Modification of PodSecurityContext.SupplementalGroups Description
The description is modified to optimize the comments of PodSecurityContext.SupplementalGroups. The behavior that the main UID defined by the container image is not in the list is clarified.
ExecSync Output Restriction
The ExecSync return value output is less than 16 MB.
User Guide
Configuring iSulad to Support CRI V1
Configure iSulad to support CRI v1 1.29 used by the new Kubernetes version.
For CRI v1 1.25 or earlier, the functions of V1alpha2 are the same as those of V1. The new features of CRI v1 1.26 or later are supported only in CRI v1. The functions and features of this upgrade are supported only in CRI v1. Therefore, you need to enable CRI v1as follows.
Enable CRI v1.
Set enable-cri-v1 in daemon.json of iSulad to true and restart iSulad.
{
"group": "isula",
"default-runtime": "runc",
...
"enable-cri-v1": true
}If iSulad is installed from source, enable the ENABLE_CRI_API_V1 compile option.
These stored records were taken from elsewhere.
(* ===== verification/YamlSafe.v ===== *)
(** * The YAML reader neither runs past its arrays nor, on most texts, forever

    The invariant of the arena and of the cursor, kept by every function of the
    reader when memory is granted: pointers are in range and lead to younger
    nodes, and every mapping ends in a free slot.  Texts without tabs in which a
    dash that starts a word is followed by a blank are read in a number of
    steps linear in their length. *)
From S2P Require Import Prelude CLib Yaml.

(** ** Outcomes *)

(** [f] at [s] is defined, and it returns if [G] holds. *)
Definition safe {A} (G : Prop) (f : Y A) (s : yctx) (Q : A -> yctx -> Prop) : Prop :=
  match f s with Done (x, s') => Q x s' | NoFuel => ~ G | Undefined => False end.

Lemma safe_ret {A} G (x : A) s (Q : A -> yctx -> Prop) : Q x s -> safe G (yret x) s Q.
Proof. done. Qed.

Lemma safe_get {A} G (f : yctx -> A) s (Q : A -> yctx -> Prop) : Q (f s) s -> safe G (yget f) s Q.
Proof. done. Qed.

Lemma safe_put G (f : yctx -> yctx) s (Q : unit -> yctx -> Prop) : Q tt (f s) -> safe G (yput f) s Q.
Proof. done. Qed.

Lemma safe_bind {A B} G (f : Y A) (g : A -> Y B) s (Q : B -> yctx -> Prop) :
  safe G f s (fun x s' => safe G (g x) s' Q) -> safe G (ybind f g) s Q.
Proof. unfold safe, ybind. by destruct (f s) as [[x s']| |]. Qed.

Lemma safe_mono {A} (G G' : Prop) (f : Y A) s (P Q : A -> yctx -> Prop) :
  safe G' f s P -> (G -> G') -> (forall x s', P x s' -> Q x s') -> safe G f s Q.
Proof. unfold safe. destruct (f s) as [[x s']| |]; [|tauto|done]. auto. Qed.

Lemma safe_done {A} G (f : Y A) s x s' (Q : A -> yctx -> Prop) :
  f s = Done (x, s') -> Q x s' -> safe G f s Q.
Proof. unfold safe. by intros ->. Qed.

(** ** The cursor *)

Definition text_of (s : yctx) : list Z := rev (bef s) ++ aft s.

(** A byte a word can end with; 191 is the last byte of a byte-order mark. *)
Definition wordy (c : Z) : bool := is_plain_scalar_char c && negb (c =? 58) && negb (c =? 191).

(** The cursor is not at a dash inside a word. *)
Definition off_word (b a : list Z) : Prop :=
  match a with
  | d :: _ => d = 45 -> match b with c :: _ => wordy c = false | [] => True end
  | [] => True
  end.

(** A move of the cursor over the same text, never backwards; an error message
    may be set. *)
Record moves (s s' : yctx) : Prop := Moves {
  mv_granted : granted s' = granted s;
  mv_nodes : all_nodes s' = all_nodes s;
  mv_anchors : anchors s' = anchors s;
  mv_text : text_of s' = text_of s;
  mv_len : (length (aft s') <= length (aft s))%nat;
}.

Lemma moves_refl s : moves s s.
Proof. split; done || lia. Qed.

Lemma moves_trans s1 s2 s3 : moves s1 s2 -> moves s2 s3 -> moves s1 s3.
Proof. intros [] []. split; congruence || lia. Qed.

#[local] Hint Resolve moves_refl : airy.

Lemma advance_moves s : moves s (advance s).
Proof.
  unfold advance. destruct (aft s) as [|c a] eqn:E; [apply moves_refl|].
  split; simpl; try done; [|rewrite E; simpl; lia]. unfold text_of. simpl. by rewrite E, <- app_assoc.
Qed.

Lemma advance_spec s c a : aft s = c :: a -> bef (advance s) = c :: bef s /\ aft (advance s) = a.
Proof. unfold advance. by intros ->. Qed.

Lemma advance_while_from_spec f b a l :
  exists p l', advance_while_from f b a l = (rev p ++ b, drop (length p) a, l') /\ take (length p) a = p /\
    Forall (fun c => f c = true) p /\ match drop (length p) a with c :: _ => f c = false | [] => True end.
Proof.
  revert b l. induction a as [|c a IH]; intros b l; simpl.
  - exists [], l. done.
  - destruct (f c) eqn:Hc.
    + destruct (IH (c :: b) (step_line c l)) as (p & l' & -> & Hp & Hf & Hd).
      exists (c :: p), l'. simpl. rewrite <- app_assoc. split_and!; [done|by rewrite Hp|by constructor|done].
    + exists [], l. simpl. rewrite Hc. done.
Qed.

(** The bytes that a scan skips. *)
Lemma advance_while_spec f s :
  exists p, aft s = p ++ aft (advance_while f s) /\ bef (advance_while f s) = rev p ++ bef s /\
    Forall (fun c => f c = true) p /\ match aft (advance_while f s) with c :: _ => f c = false | [] => True end.
Proof.
  unfold advance_while. destruct (advance_while_from_spec f (bef s) (aft s) (line s)) as (p & l' & -> & Hp & Hf & Hd).
  exists p. simpl. split_and!; [|done..]. by rewrite <- Hp at 1; rewrite take_drop.
Qed.

Lemma advance_while_moves f s : moves s (advance_while f s).
Proof.
  destruct (advance_while_spec f s) as (p & Ha & Hb & _ & _).
  assert (He : exists b a l, advance_while f s = set_cursor b a l s).
  { unfold advance_while. destruct (advance_while_from _ _ _ _) as [[b a] l]. eauto. }
  split; try (destruct He as (b & a & l & ->); done).
  - unfold text_of. by rewrite Hb, Ha, rev_app_distr, rev_involutive, <- app_assoc.
  - rewrite Ha, length_app. lia.
Qed.

(** Skipping bytes that are not part of words keeps the cursor off words. *)
Lemma advance_while_off f s :
  (forall c, f c = true -> wordy c = false) -> off_word (bef s) (aft s) ->
  off_word (bef (advance_while f s)) (aft (advance_while f s)).
Proof.
  intros Hf Ho. destruct (advance_while_spec f s) as (p & Ha & Hb & Hp & Hd).
  destruct p as [|c p _] using rev_ind; [by rewrite Ha, Hb in *|].
  rewrite Hb, rev_app_distr. apply Forall_app in Hp as [_ [Hc _]%Forall_cons].
  unfold off_word. destruct (aft (advance_while f s)); [done|]. intros _. simpl. by apply Hf.
Qed.

(** A scan up to a line end leaves the cursor off words. *)
Lemma advance_line_off s :
  let s' := advance_while (fun c => negb (is_nl c)) s in off_word (bef s') (aft s').
Proof.
  intros s'. destruct (advance_while_spec (fun c => negb (is_nl c)) s) as (p & _ & _ & _ & Hd).
  fold s' in Hd. unfold off_word. destruct (aft s'); [done|]. intros ->. done.
Qed.

Lemma ws_not_wordy c : is_ws c || is_nl c = true -> wordy c = false.
Proof.
  unfold is_ws, is_nl. rewrite !orb_true_iff, !Z.eqb_eq. intros [[-> | ->] | [-> | ->]]; done.
Qed.

Definition good (s s' : yctx) : Prop :=
  moves s s' /\ (off_word (bef s) (aft s) -> off_word (bef s') (aft s')).

Lemma good_refl s : good s s.
Proof. split; [apply moves_refl|done]. Qed.

Lemma good_trans s1 s2 s3 : good s1 s2 -> good s2 s3 -> good s1 s3.
Proof. intros [M1 O1] [M2 O2]. split; [by eapply moves_trans|auto]. Qed.

Lemma good_moves s s' : good s s' -> moves s s'.
Proof. by intros []. Qed.

#[local] Hint Resolve good_refl : airy.

Lemma skip_ws_good s : good s (skip_ws s).
Proof.
  split; [apply advance_while_moves|]. apply advance_while_off. intros c Hc. apply ws_not_wordy.
  by rewrite Hc.
Qed.

Lemma skip_ws_and_nl_good s : good s (skip_ws_and_nl s).
Proof. split; [apply advance_while_moves|]. apply advance_while_off, ws_not_wordy. Qed.

Lemma skip_comments_good s : good s (skip_ws_nl_comments s).
Proof.
  unfold skip_ws_nl_comments. generalize (length (aft s)) as n. intros n. revert s.
  induction n as [|n IH]; intros s; simpl; [apply skip_ws_and_nl_good|].
  case_match; [apply skip_ws_and_nl_good|].
  eapply good_trans; [apply skip_ws_and_nl_good|]. eapply good_trans; [|apply IH].
  split; [apply advance_while_moves|intros _; apply advance_line_off].
Qed.

Lemma skip_eol_good s : good s (yaml_skip_eol s).
Proof.
  assert (Hone : forall k s, is_nl k = true ->
    good s (if negb (at_end s) && (peek s =? k) then advance s else s)).
  { intros k t Hk. case_match eqn:E; [|apply good_refl]. apply andb_true_iff in E as [_ E%Z.eqb_eq].
    split; [apply advance_moves|]. intros _. unfold peek in E. unfold advance, off_word.
    destruct (aft t) as [|c a]; [subst; done|]. simpl. destruct a; [done|]. intros _. subst.
    apply ws_not_wordy. rewrite Hk. by rewrite orb_true_r. }
  unfold yaml_skip_eol. eapply good_trans; [by apply (Hone 13)|by apply (Hone 10)].
Qed.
cmake ../ -D ENABLE_CRI_API_V1=ONUsing RuntimeConfig to Obtain the cgroup Driver Configuration
systemd-cgroup Configuration
iSulad supports both systemd and cgroupfs cgroup drivers. By default, cgroupfs is used. You can configure iSulad to support systemd-cgroup. iSulad supports only systemd-cgroup when the runtime is runc. In the iSulad configuration file daemon.json, set systemd-cgroup to true and restart iSulad to use the systemd-cgroup driver.
{
"group": "isula",
"default-runtime": "runc",
...
"enable-cri-v1": true,
"systemd-cgroup": true
}Using GetContainerEvents to Generate Pod Lifecycle Events
Pod Events Configuration
In the iSulad configuration file daemon.json, set enable-pod-events to true and restart iSulad.
{
"group": "isula",
"default-runtime": "runc",
...
"enable-cri-v1": true,
"enable-pod-events": true
}Constraints
- The preceding new features are supported by iSulad only when the container runtime is runc.
- cgroup out-of-memory (OOM) triggers the deletion of the cgroup path of the container. If iSulad processes the OOM event after the cgroup path is deleted, iSulad cannot capture the OOM event of the container. As a result, the Reason field in ContainerStatus may be incorrect.
- iSulad does not support the mixed use of different cgroup drivers to manage containers. After a container is started, the cgroup driver configuration in iSulad should not change.